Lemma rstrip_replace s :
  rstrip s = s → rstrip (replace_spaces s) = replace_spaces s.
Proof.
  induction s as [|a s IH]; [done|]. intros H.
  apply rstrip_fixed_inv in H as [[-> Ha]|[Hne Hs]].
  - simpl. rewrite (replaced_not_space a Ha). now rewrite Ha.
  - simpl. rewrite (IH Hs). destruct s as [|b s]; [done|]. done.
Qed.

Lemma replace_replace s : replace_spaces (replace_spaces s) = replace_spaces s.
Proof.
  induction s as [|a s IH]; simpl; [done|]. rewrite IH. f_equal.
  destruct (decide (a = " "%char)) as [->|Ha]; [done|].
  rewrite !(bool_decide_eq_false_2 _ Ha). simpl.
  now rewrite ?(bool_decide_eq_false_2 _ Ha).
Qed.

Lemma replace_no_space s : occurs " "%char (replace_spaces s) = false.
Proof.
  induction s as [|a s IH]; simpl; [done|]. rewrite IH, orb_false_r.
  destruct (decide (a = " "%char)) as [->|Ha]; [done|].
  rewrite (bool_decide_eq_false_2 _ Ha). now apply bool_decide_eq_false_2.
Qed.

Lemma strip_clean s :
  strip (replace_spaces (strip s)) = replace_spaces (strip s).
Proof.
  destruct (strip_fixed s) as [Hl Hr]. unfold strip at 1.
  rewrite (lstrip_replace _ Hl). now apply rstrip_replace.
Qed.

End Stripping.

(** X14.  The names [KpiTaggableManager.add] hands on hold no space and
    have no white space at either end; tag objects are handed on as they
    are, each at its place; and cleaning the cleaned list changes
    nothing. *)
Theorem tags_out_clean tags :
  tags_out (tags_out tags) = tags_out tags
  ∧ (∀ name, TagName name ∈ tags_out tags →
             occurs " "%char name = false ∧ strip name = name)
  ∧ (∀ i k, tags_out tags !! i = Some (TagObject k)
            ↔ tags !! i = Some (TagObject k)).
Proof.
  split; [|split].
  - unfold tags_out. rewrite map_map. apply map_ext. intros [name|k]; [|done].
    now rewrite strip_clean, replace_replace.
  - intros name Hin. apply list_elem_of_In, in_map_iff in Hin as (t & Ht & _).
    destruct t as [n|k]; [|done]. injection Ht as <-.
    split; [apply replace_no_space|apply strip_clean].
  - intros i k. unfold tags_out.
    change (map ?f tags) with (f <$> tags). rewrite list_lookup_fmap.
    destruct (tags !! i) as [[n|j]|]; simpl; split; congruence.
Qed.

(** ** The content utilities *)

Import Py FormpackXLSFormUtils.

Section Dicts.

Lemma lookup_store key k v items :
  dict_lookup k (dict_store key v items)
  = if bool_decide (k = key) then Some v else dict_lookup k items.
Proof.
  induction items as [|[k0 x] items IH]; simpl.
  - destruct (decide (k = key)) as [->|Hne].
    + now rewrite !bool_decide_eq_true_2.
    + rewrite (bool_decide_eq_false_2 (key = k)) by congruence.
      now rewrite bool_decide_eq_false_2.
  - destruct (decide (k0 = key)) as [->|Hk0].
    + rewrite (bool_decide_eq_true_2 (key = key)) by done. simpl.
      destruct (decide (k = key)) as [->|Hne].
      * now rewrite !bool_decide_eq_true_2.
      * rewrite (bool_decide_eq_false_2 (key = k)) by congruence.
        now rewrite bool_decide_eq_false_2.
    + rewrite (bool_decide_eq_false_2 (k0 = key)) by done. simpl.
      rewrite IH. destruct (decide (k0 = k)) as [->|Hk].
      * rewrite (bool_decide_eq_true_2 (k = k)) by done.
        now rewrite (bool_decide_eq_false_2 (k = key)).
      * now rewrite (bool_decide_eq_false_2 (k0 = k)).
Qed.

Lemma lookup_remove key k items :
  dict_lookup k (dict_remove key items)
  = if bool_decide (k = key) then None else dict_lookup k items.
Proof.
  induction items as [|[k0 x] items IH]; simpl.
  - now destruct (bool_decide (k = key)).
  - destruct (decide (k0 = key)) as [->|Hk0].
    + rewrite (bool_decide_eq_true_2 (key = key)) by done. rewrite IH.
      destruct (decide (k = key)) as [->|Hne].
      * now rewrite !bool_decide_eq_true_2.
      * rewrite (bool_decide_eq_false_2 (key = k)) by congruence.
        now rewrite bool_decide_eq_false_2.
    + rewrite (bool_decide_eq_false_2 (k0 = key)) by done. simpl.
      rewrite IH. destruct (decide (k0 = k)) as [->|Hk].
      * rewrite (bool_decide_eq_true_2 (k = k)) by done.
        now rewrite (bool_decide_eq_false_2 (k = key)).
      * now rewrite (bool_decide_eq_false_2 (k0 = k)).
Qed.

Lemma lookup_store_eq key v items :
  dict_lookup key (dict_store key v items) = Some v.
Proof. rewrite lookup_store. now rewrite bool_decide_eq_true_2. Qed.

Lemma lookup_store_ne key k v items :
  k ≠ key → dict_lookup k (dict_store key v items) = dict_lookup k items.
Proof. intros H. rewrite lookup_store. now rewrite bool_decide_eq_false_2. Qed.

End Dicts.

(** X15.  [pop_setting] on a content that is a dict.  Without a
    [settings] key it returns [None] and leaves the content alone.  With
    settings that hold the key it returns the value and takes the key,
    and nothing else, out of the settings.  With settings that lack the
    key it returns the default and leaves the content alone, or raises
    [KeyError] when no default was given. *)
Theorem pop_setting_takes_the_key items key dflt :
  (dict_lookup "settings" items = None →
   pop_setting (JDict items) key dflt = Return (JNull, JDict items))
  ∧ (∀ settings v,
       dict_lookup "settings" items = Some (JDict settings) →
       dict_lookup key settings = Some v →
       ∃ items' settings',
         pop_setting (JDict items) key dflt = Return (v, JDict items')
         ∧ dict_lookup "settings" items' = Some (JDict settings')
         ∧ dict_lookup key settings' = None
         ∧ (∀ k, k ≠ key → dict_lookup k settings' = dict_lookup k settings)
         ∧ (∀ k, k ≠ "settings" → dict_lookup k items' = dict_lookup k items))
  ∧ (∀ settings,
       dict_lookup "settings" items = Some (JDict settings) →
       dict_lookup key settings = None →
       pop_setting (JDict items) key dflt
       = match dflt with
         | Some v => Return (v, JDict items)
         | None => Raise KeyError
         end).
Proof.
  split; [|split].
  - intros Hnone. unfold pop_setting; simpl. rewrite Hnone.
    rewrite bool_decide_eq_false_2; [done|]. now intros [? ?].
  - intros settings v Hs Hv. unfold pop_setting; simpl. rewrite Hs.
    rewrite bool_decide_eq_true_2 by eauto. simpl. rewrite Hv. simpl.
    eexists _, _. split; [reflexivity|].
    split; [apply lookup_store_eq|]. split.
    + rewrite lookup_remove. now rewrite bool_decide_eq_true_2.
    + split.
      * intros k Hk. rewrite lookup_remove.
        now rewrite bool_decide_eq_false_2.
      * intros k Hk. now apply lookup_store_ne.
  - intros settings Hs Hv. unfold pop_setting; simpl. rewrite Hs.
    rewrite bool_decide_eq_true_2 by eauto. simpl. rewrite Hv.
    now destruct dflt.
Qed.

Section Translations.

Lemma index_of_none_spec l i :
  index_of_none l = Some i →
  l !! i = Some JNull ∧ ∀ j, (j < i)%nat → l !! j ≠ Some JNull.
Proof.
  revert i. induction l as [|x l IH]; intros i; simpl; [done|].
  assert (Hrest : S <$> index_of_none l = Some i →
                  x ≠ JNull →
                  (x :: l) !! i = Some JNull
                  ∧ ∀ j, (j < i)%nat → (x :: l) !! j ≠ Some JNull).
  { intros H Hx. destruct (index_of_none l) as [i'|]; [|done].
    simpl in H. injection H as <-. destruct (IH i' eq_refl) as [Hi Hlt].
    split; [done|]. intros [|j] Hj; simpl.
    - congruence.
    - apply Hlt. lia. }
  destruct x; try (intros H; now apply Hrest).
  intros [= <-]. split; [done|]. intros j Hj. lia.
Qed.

───

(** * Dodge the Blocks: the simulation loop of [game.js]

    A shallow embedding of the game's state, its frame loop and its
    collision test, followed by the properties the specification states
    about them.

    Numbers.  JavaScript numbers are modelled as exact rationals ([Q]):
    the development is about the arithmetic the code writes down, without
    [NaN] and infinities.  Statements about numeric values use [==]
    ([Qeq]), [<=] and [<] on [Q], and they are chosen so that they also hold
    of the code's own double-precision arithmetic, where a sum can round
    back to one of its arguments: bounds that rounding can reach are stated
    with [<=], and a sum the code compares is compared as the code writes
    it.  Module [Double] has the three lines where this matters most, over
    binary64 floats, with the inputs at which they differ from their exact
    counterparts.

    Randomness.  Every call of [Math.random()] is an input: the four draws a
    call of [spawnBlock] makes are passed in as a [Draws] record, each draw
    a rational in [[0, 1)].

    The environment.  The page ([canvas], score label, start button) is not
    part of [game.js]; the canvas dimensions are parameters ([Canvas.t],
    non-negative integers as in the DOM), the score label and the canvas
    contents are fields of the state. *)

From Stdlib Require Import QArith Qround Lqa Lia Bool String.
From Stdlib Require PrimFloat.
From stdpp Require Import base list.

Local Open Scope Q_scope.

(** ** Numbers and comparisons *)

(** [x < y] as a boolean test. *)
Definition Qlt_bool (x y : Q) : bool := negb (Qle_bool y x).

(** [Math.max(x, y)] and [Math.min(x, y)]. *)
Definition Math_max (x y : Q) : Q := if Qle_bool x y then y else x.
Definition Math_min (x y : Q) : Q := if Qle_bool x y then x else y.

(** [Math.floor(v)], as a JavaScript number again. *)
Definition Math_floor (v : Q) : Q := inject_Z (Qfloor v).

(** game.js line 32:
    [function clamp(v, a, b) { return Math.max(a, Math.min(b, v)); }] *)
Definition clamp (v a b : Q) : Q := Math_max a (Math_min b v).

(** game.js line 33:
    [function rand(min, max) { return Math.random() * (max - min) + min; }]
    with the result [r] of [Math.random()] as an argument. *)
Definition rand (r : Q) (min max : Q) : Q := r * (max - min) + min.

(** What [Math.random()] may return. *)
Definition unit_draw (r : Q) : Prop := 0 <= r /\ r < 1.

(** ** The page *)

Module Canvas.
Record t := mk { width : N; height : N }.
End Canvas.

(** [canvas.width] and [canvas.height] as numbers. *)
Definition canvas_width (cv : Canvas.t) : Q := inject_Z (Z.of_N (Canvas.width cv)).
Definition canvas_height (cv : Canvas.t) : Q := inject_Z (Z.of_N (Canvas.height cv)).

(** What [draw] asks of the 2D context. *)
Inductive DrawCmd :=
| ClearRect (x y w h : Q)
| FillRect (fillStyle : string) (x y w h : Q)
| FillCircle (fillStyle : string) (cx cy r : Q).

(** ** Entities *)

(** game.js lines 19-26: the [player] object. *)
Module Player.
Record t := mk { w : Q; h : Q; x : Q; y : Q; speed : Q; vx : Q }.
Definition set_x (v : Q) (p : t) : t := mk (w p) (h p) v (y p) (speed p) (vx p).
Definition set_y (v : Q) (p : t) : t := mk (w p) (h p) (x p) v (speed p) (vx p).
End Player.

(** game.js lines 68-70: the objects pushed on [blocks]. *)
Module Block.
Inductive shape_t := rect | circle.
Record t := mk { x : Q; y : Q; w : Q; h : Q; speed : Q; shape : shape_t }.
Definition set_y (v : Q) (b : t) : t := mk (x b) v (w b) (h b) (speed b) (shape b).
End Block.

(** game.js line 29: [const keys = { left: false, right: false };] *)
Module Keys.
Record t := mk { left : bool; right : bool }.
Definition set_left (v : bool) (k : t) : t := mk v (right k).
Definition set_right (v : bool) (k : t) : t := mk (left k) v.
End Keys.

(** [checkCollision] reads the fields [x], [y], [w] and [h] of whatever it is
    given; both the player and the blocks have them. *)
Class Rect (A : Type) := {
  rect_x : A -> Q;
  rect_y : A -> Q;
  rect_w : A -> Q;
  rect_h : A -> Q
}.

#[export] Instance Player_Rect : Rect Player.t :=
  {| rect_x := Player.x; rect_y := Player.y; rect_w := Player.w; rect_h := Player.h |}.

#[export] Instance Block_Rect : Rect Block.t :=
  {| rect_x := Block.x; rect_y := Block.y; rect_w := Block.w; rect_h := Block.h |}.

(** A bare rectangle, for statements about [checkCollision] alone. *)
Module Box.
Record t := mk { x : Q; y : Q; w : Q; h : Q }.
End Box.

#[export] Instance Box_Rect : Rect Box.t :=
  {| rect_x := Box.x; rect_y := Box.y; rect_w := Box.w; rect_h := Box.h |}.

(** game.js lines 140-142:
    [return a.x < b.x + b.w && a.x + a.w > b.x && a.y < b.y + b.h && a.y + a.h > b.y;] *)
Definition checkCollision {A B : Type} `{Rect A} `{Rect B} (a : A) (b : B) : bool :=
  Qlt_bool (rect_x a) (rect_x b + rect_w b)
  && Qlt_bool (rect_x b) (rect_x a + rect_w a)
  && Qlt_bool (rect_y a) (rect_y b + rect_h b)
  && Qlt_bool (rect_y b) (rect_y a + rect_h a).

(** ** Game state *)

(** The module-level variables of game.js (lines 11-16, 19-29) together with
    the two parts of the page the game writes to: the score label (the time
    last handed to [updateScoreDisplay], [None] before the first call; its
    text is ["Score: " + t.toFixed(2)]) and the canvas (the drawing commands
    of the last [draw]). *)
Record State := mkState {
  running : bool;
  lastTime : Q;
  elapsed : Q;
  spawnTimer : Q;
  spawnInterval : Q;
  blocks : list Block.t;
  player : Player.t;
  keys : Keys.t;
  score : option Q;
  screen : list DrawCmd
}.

───

Scan the listing above for the word "returns" and copy every line that holds it.

PROBLEM SOLUTION
    [settings] key it returns [None] and leaves the content alone.  With
    settings that hold the key it returns the value and takes the key,
    key it returns the default and leaves the content alone, or raises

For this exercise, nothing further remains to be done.